Goal of the exercise
Write out only the lines running from the one that contains "then ascii_of_nat (n - 32) else c." to the end of the material, both ends included.

The data Start Marker

(** * zoom_handlers: a shallow embedding of [src/zoom_handlers.py]

    The development follows the source file:

    - Python values and exceptions ([json], [Exc], [Res]);
    - the string primitives the caption parser uses ([strip], [split],
      [upper], [join]) and the parser [webvtt_to_json] itself;
    - the outside world (clock, configuration table, inbound header,
      network) as oracles over the history of events, and a state and
      exception monad [M] over it;
    - [ZoomOAuth.get_access_token], [ZoomClient._make_request] and the four
      exposed operations;
    - the vocabulary of the statements, and the properties.

    Conventions.  A Python [str] is a Rocq [string]; its characters are
    the code points below 256.  JSON numbers are integers, and a [dict]
    is the list of its items, the keys distinct.  [datetime] values are
    integers counting microseconds since 2020-01-01T00:00:00, so that
    [start_date] is [0]; [strftime("%Y-%m-%d")] is the day number of such
    a value.  The constructor [timedelta] and the addition of a
    [timedelta] to a [datetime] raise [OverflowError] outside their
    ranges.  [webvtt_to_json] stands for the list of records it
    serialises.  Calls to [logger.log] and the [app.app_context()] blocks
    have no effect on any returned value and are left out. *)

From Stdlib Require Import ZArith List String Ascii Bool Arith Lia.
From Stdlib Require Import Numbers.DecimalString.
Import ListNotations.

Local Open Scope string_scope.
Local Open Scope list_scope.

(* ------------------------------------------------------------------ *)
(** ** Python values *)

Set Warnings "-register-all".

(** JSON documents as [json.loads] and [response.json()] deliver them.
    Numbers are integers; a [dict] is its list of items. *)
Inductive json : Type :=
| JNull
| JBool (b : bool)
| JInt (n : Z)
| JStr (s : string)
| JList (l : list json)
| JDict (items : list (string * json)).

(** The body of an HTTP response: [status_code], [text], the decoding of
    [text] as JSON when it has one, and the message [raise_for_status]
    puts in the [HTTPError] it raises. *)
Record Response : Type := mkResponse {
  status_code : Z;
  text : string;
  body_json : option json;
  reason : string
}.

(** The exceptions that occur in the module. [HTTPError] is a subclass of
    [RequestException]; the other subclasses (connection errors, timeouts,
    invalid URLs) are [TransportError]. *)
Inductive Exc : Type :=
| HTTPError (response : Response)
| TransportError (msg : string)
| JSONDecodeError (msg : string)
| ValueError (msg : string)
| KeyError (key : string)
| AttributeError (msg : string)
| TypeError (msg : string)
| OverflowError (msg : string)
| Unauthorized (description : string).

Inductive Res (A : Type) : Type :=
| Ret (a : A)
| Raise (e : Exc).
Arguments Ret {A} a.
Arguments Raise {A} e.

(** [except requests.RequestException] *)
Definition is_RequestException (e : Exc) : bool :=
  match e with
  | HTTPError _ | TransportError _ => true
  | _ => false
  end.

(* ------------------------------------------------------------------ *)
(** ** String primitives *)

Module Str.

Definition CR : ascii := ascii_of_nat 13.
Definition LF : ascii := ascii_of_nat 10.
Definition CRLF : string := String CR (String LF "").
Definition CRLFCRLF : string := CRLF ++ CRLF.
Definition ARROW : string := " --> ".

(** [str.isspace] on the code points below 256. *)
Definition is_space (c : ascii) : bool :=
  let n := nat_of_ascii c in
  (((9 <=? n) && (n <=? 13)) || ((28 <=? n) && (n <=? 32))
   || (n =? 133) || (n =? 160))%nat.

Fixpoint lstrip (s : string) : string :=
  match s with
  | "" => ""
  | String c s' => if is_space c then lstrip s' else s
  end.

Fixpoint rstrip (s : string) : string :=
  match s with
  | "" => ""
  | String c s' =>
      match rstrip s' with
      | "" => if is_space c then "" else String c ""
      | r => String c r
      end
  end.

(** [s.strip()] *)
Definition strip (s : string) : string := rstrip (lstrip s).

(** [s.upper()].  The letters a-z and the Latin-1 letters with an
    upper-case form below 256 are mapped; the three remaining cased code
    points (181, 223, 255) have upper-case forms outside this range, none
    of which contains an ASCII letter, and are left in place. *)
Definition upper_char (c : ascii) : ascii :=
  let n := nat_of_ascii c in
  if (((97 <=? n) && (n <=? 122))
      || ((224 <=? n) && (n <=? 254) && negb (n =? 247)))%nat
  then ascii_of_nat (n - 32) else c.

Fixpoint upper (s : string) : string :=
  match s with
  | "" => ""
  | String c s' => String (upper_char c) (upper s')
  end.

(** [s.split(sep)] for a non-empty literal [sep], which is also what
    [re.split] does for the literal pattern of the parser: the pieces
    between the occurrences of [sep], found left to right without
    overlap.  [skip] counts the characters of a separator still to be
    passed over. *)
Fixpoint split_from (sep : string) (skip : nat) (s : string) : list string :=
  match s with
  | "" => [""]
  | String c s' =>
      match skip with
      | S k => split_from sep k s'
      | O =>
          if prefix sep s then "" :: split_from sep (length sep - 1) s'
          else match split_from sep 0 s' with
               | piece :: pieces => String c piece :: pieces
               | [] => [String c ""]
               end
      end
  end.

Definition split (sep s : string) : list string := split_from sep 0 s.

(** [sep.join(parts)] *)
Definition join (sep : string) (parts : list string) : string :=
  String.concat sep parts.

(** [sep in s] *)
Fixpoint contains (sep s : string) : bool :=
  prefix sep s ||
  match s with
  | "" => false
  | String _ s' => contains sep s'
  end.

(** [s.find(sep)], [None] standing for -1. *)
Fixpoint find (sep s : string) : option nat :=
  if prefix sep s then Some 0
  else match s with
       | "" => None
       | String _ s' => option_map S (find sep s')
       end.

Fixpoint take (n : nat) (s : string) : string :=
  match n, s with
  | S k, String c s' => String c (take k s')
  | _, _ => ""
  end.

Fixpoint drop (n : nat) (s : string) : string :=
  match n, s with
  | S k, String _ s' => drop k s'
  | _, _ => s
  end.

Fixpoint mem (c : ascii) (s : string) : bool :=
  match s with
  | "" => false
  | String d s' => Ascii.eqb c d || mem c s'
  end.

(** A string with a character that [strip] keeps. *)
Fixpoint visible (s : string) : bool :=
  match s with
  | "" => false
  | String c s' => negb (is_space c) || visible s'
  end.

End Str.
Import Str.

(* ------------------------------------------------------------------ *)
(** ** webvtt_to_json *)

Record Caption : Type := mkCaption {
  index : string;
  start : string;
  end_ : string;
  caption_text : string
}.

The data End Marker

Finished task
  then ascii_of_nat (n - 32) else c.

Fixpoint upper (s : string) : string :=
  match s with
  | "" => ""
  | String c s' => String (upper_char c) (upper s')
  end.

(** [s.split(sep)] for a non-empty literal [sep], which is also what
    [re.split] does for the literal pattern of the parser: the pieces
    between the occurrences of [sep], found left to right without
    overlap.  [skip] counts the characters of a separator still to be
    passed over. *)
Fixpoint split_from (sep : string) (skip : nat) (s : string) : list string :=
  match s with
  | "" => [""]
  | String c s' =>
      match skip with
      | S k => split_from sep k s'
      | O =>
          if prefix sep s then "" :: split_from sep (length sep - 1) s'
          else match split_from sep 0 s' with
               | piece :: pieces => String c piece :: pieces
               | [] => [String c ""]
               end
      end
  end.

Definition split (sep s : string) : list string := split_from sep 0 s.

(** [sep.join(parts)] *)
Definition join (sep : string) (parts : list string) : string :=
  String.concat sep parts.

(** [sep in s] *)
Fixpoint contains (sep s : string) : bool :=
  prefix sep s ||
  match s with
  | "" => false
  | String _ s' => contains sep s'
  end.

(** [s.find(sep)], [None] standing for -1. *)
Fixpoint find (sep s : string) : option nat :=
  if prefix sep s then Some 0
  else match s with
       | "" => None
       | String _ s' => option_map S (find sep s')
       end.

Fixpoint take (n : nat) (s : string) : string :=
  match n, s with
  | S k, String c s' => String c (take k s')
  | _, _ => ""
  end.

Fixpoint drop (n : nat) (s : string) : string :=
  match n, s with
  | S k, String _ s' => drop k s'
  | _, _ => s
  end.

Fixpoint mem (c : ascii) (s : string) : bool :=
  match s with
  | "" => false
  | String d s' => Ascii.eqb c d || mem c s'
  end.

(** A string with a character that [strip] keeps. *)
Fixpoint visible (s : string) : bool :=
  match s with
  | "" => false
  | String c s' => negb (is_space c) || visible s'
  end.

End Str.
Import Str.

(* ------------------------------------------------------------------ *)
(** ** webvtt_to_json *)

Record Caption : Type := mkCaption {
  index : string;
  start : string;
  end_ : string;
  caption_text : string
}.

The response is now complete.